■ **ASSIGNMENT**: Please set down, word for word, each line from the one containing "Inductive state := info | prompt | END." through the final line of the records below, both included, and nothing else.

■ **RECORDS SHOWN**:
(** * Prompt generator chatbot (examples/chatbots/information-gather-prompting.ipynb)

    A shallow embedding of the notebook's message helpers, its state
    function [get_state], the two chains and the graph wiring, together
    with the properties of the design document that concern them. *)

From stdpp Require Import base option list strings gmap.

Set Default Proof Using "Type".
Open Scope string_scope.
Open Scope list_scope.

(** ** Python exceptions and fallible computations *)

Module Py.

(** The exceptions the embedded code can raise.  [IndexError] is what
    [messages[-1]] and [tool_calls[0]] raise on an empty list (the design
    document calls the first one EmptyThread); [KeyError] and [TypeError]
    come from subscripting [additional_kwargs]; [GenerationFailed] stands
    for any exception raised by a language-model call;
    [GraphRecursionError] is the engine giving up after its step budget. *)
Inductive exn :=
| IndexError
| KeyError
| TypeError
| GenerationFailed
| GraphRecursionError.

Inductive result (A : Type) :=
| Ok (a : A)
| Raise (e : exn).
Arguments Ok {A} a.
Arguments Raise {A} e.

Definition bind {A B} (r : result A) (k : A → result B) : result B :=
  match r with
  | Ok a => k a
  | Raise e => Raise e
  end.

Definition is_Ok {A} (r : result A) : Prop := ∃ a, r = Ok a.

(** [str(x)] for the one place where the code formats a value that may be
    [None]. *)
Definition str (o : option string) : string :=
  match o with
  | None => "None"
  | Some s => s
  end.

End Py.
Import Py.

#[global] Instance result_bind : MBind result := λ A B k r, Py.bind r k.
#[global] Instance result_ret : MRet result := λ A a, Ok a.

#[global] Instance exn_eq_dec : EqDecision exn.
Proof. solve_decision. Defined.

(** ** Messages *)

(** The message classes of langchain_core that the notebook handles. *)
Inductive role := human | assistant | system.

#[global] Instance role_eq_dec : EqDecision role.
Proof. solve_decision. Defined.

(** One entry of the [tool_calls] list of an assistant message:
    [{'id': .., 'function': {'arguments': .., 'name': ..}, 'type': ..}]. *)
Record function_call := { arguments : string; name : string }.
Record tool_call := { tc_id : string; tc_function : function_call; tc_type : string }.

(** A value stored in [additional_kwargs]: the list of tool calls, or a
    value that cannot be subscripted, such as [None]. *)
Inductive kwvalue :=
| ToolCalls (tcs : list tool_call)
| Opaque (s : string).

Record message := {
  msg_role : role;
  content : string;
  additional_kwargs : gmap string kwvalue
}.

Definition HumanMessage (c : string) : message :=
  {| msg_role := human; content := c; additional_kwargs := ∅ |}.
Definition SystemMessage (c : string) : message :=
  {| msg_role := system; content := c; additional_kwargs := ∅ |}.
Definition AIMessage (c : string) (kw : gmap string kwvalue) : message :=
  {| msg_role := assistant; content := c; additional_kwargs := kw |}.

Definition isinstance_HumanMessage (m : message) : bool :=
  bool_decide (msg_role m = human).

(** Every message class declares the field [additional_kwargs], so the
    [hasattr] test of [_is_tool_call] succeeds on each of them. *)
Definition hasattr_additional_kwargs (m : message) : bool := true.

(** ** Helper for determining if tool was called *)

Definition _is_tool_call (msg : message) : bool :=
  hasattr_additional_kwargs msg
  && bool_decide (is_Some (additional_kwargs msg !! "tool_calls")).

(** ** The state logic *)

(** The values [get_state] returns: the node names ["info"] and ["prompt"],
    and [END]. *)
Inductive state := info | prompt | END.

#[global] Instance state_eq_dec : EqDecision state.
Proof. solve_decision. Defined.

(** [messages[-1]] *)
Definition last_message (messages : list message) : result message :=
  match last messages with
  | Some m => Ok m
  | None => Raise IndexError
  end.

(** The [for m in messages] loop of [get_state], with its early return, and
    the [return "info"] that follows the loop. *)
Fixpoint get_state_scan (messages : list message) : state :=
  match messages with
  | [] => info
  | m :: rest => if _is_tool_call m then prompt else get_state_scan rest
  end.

■ **EXPECTED ANSWER**:
Inductive state := info | prompt | END.

#[global] Instance state_eq_dec : EqDecision state.
Proof. solve_decision. Defined.

(** [messages[-1]] *)
Definition last_message (messages : list message) : result message :=
  match last messages with
  | Some m => Ok m
  | None => Raise IndexError
  end.

(** The [for m in messages] loop of [get_state], with its early return, and
    the [return "info"] that follows the loop. *)
Fixpoint get_state_scan (messages : list message) : state :=
  match messages with
  | [] => info
  | m :: rest => if _is_tool_call m then prompt else get_state_scan rest
  end.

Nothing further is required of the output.